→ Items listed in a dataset
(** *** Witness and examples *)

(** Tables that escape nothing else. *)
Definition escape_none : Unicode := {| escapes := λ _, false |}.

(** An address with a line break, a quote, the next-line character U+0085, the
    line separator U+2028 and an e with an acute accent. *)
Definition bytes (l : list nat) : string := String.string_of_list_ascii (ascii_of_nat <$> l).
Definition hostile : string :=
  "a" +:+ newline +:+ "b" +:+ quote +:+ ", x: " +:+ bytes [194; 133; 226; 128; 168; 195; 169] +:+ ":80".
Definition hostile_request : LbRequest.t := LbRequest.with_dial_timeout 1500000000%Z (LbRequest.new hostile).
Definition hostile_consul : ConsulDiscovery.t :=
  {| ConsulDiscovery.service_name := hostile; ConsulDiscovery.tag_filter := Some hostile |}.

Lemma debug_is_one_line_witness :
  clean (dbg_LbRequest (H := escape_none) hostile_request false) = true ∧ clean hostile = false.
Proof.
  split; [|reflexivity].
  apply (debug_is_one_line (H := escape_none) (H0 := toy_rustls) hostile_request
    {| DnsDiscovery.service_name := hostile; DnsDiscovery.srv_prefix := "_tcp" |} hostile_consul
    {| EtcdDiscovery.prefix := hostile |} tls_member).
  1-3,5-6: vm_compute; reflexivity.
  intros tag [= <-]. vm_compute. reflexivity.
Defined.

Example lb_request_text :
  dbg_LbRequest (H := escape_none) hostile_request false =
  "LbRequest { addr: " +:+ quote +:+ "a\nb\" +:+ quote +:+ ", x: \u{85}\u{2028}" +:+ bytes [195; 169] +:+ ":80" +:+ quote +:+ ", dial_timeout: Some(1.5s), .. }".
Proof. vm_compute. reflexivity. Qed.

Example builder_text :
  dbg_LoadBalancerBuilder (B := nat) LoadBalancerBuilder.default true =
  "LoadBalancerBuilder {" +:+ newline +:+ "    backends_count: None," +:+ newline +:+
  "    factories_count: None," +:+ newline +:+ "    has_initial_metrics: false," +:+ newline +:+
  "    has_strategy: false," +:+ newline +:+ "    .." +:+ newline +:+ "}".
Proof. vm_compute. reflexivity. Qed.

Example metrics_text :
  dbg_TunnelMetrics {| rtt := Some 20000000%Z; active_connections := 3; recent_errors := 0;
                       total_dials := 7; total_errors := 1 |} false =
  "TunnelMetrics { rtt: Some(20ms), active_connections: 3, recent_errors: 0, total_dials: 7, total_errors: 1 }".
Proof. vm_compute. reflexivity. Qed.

→ Task instructions
Having read the records above, reproduce each one exactly.

→ Task output
(** *** Witness and examples *)

(** Tables that escape nothing else. *)
Definition escape_none : Unicode := {| escapes := λ _, false |}.

(** An address with a line break, a quote, the next-line character U+0085, the
    line separator U+2028 and an e with an acute accent. *)
Definition bytes (l : list nat) : string := String.string_of_list_ascii (ascii_of_nat <$> l).
Definition hostile : string :=
  "a" +:+ newline +:+ "b" +:+ quote +:+ ", x: " +:+ bytes [194; 133; 226; 128; 168; 195; 169] +:+ ":80".
Definition hostile_request : LbRequest.t := LbRequest.with_dial_timeout 1500000000%Z (LbRequest.new hostile).
Definition hostile_consul : ConsulDiscovery.t :=
  {| ConsulDiscovery.service_name := hostile; ConsulDiscovery.tag_filter := Some hostile |}.

Lemma debug_is_one_line_witness :
  clean (dbg_LbRequest (H := escape_none) hostile_request false) = true ∧ clean hostile = false.
Proof.
  split; [|reflexivity].
  apply (debug_is_one_line (H := escape_none) (H0 := toy_rustls) hostile_request
    {| DnsDiscovery.service_name := hostile; DnsDiscovery.srv_prefix := "_tcp" |} hostile_consul
    {| EtcdDiscovery.prefix := hostile |} tls_member).
  1-3,5-6: vm_compute; reflexivity.
  intros tag [= <-]. vm_compute. reflexivity.
Defined.

Example lb_request_text :
  dbg_LbRequest (H := escape_none) hostile_request false =
  "LbRequest { addr: " +:+ quote +:+ "a\nb\" +:+ quote +:+ ", x: \u{85}\u{2028}" +:+ bytes [195; 169] +:+ ":80" +:+ quote +:+ ", dial_timeout: Some(1.5s), .. }".
Proof. vm_compute. reflexivity. Qed.

Example builder_text :
  dbg_LoadBalancerBuilder (B := nat) LoadBalancerBuilder.default true =
  "LoadBalancerBuilder {" +:+ newline +:+ "    backends_count: None," +:+ newline +:+
  "    factories_count: None," +:+ newline +:+ "    has_initial_metrics: false," +:+ newline +:+
  "    has_strategy: false," +:+ newline +:+ "    .." +:+ newline +:+ "}".
Proof. vm_compute. reflexivity. Qed.

Example metrics_text :
  dbg_TunnelMetrics {| rtt := Some 20000000%Z; active_connections := 3; recent_errors := 0;
                       total_dials := 7; total_errors := 1 |} false =
  "TunnelMetrics { rtt: Some(20ms), active_connections: 3, recent_errors: 0, total_dials: 7, total_errors: 1 }".
Proof. vm_compute. reflexivity. Qed.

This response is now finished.